Team Diva has made following Washington state’s education crisis a priority for our give back to the community this spring. As many of you know, we have highlighted the efforts of grassroots organization Washington’s Paramount Duty. As the bedrock of a functioning democracy and economy. Education policy should be a priority for us all.

Washington’s Paramount Duty Leads the Statewide Fight for Education Rights

At the federal level, the country is seeing a concerted effort by the Republican administration to dismantle public education entirely. It’s more important than ever that we as a state support our schools and the future of our students.

The Crisis in Review

Divaland Bands Together to Support Education Funding in WA State

In 2012, the state Supreme Court’s McCleary ruling stated that Washington is violating its constitution by failing to cover the full cost of a basic public education. In 2015, the state was found in contempt of this ruling and began racking up $100,000 per-day fines. The justices then ruled that a full education plan must be enacted by 2018.

Also in 2015, lawmakers argued that the 2014 voter-approved I-1351 could not be implemented for lack of funds. That initiative demanded reduced class sizes for K-12 and called for a staff hiring boost. The legislature voted to delay everything but class-size reductions for grades K-3.

Over the last few years, countless assessments have been done. The notion was that before more funds were spent, the state had to determine if the funds were being used responsibly. That’s fair enough. But years—and billions of dollars later. Education is still not fully funded in Washington state.

Both sides agree that additional taxes or levies are necessary. The nature of those taxes and how the money is spent is what differs widely. It’s time to review the options and what they mean for homeowners.

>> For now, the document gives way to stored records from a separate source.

Lemma reupload_once rnd sid idx n fname fsize b w :
  safe_id sid -> sid <> "" -> session_ok w sid -> acceptable b ->
  idx ∈ received w sid ->
  let w' := (handler rnd (upload sid idx n fname fsize b) w).2 in
  receivedChunks w' sid = receivedChunks w sid
  /\ analyzed w' = analyzed w ++ [(sid, idx)]
  /\ stored_result w' sid idx = Some (processChunk b idx sid (clock w) rnd)
  /\ clock w' = clock w
  /\ session_ok w' sid /\ idx ∈ received w' sid.
Proof.
  intros Hs Hne Hok Hb Hidx. pose proof Hok as (Hw & Hm & Hr).
  rewrite (handler_exec rnd sid idx n fname fsize b w Hw Hs Hne Hb Hm Hr).
  match goal with
  | |- context [(?x).2] =>
      replace (x.2) with (if completes idx n (metadata_after w sid idx b)
                          then after_completion rnd w sid idx n b
                          else after_upload rnd w sid idx b)
        by (now destruct (completes idx n (metadata_after w sid idx b)))
  end.
  assert (forall w', files w' = files (after_upload rnd w sid idx b) ->
                     received w' sid = received w sid) as Hrec.
  { intros w' Hf. rewrite !received_dom.
    replace (metadata_of w' sid) with (metadata_of (after_upload rnd w sid idx b) sid)
      by (unfold metadata_of; now rewrite Hf).
    rewrite metadata_of_after_upload by exact Hs. unfold metadata_after.
    rewrite dom_insert_L. rewrite received_dom in Hidx. set_solver. }
  assert (forall w', files w' = files (after_upload rnd w sid idx b) ->
                     stored_result w' sid idx
                     = Some (processChunk b idx sid (clock w) rnd)) as Hres.
  { intros w' Hf. unfold stored_result. rewrite Hf, files_after_upload by exact Hs.
    now rewrite decide_True. }
  assert (session_ok (after_upload rnd w sid idx b) sid) as Hok'.
  { now apply session_ok_after_upload. }
  assert (exists w', (if completes idx n (metadata_after w sid idx b)
                      then after_completion rnd w sid idx n b
                      else after_upload rnd w sid idx b) = w'
                     /\ files w' = files (after_upload rnd w sid idx b)
                     /\ dirs w' = dirs (after_upload rnd w sid idx b)
                     /\ clock w' = clock w
                     /\ analyzed w' = analyzed w ++ [(sid, idx)])
    as (w' & Hw' & Hf & Hd & Hc & Ha).
  { destruct (completes idx n (metadata_after w sid idx b)); eexists;
      (split; [reflexivity|]); repeat split. }
  rewrite Hw'.
  unfold receivedChunks. rewrite (Hrec w' Hf).
  split; [reflexivity|]. split; [exact Ha|]. split; [now apply Hres|].
  split; [exact Hc|]. split; [|exact Hidx].
  now apply (session_ok_same_files (after_upload rnd w sid idx b)).
Qed.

The Republican Senate’s Plan

We’ll be blunt. We knew there would be a lot to dislike in the Republican plan. Just based on how dismissive and antagonistic its leaders have been toward our education system. It could be worse, but it has a lot of predictable problems. Senator Reuven Carlyle (D, Seattle) may have said it best when he called the new proposal a “shell game.”

Key in the republican plan is to INCREASE homeowner’s taxes and gut social programs like healthcare, housing, Medicaid (aka Obamacare), etc. Our question is once again why do homeowners need to carry the brunt of education funding when large developers pay ZERO in capital gains when they sell a huge development project? Is this fair?

In essence, the proposed $1.4 billion for education will be re-allocated from other state programs (e.g. Medicaid) and specific districts (Seattle). Senator Carlyle notes that property taxes will increase in the greater Seattle metropolitan area while decreasing in others. Chief GOP budget writer Sen. John Braun (R, Centralia) estimates that the average property tax increase in Seattle will be $250 annually.

That said, the plan also includes policy concepts that are worthy of debate. Inspired by the Massachusetts budget model. The GOP plan would guarantee a minimum of $12,500 per student, with extra funds available for special needs and low-income students. Schools would be funded based on their student population.

Meanwhile, teachers would see a bump in salary and become eligible for performance-based bonuses and housing allowances. The plan would also prevent teachers from striking and make it easier to fire them. No surprise: the teachers union is not too pleased with that last part. Seeing the plan as laying the groundwork for a lot of other bad policy. Voters should take note, too: The GOP plan demands a full repeal of I-1351.

The Governor’s Plan

We Are Real Estate Brokers Who Support Public Education

Rather than cutting funding for other vital services in the state. Governor Jay Inslee’s education funding plan would raise tax revenue. Those funds would come from new taxes on carbon emissions and capital gains. Plus an increase in the state business-and-occupation tax.

Inslee isn’t tax-crazed, though. Under Inslee’s plan, 75 percent of the state’s households and businesses would actually see lower local property taxes for schools. No school districts would see a property-tax increase.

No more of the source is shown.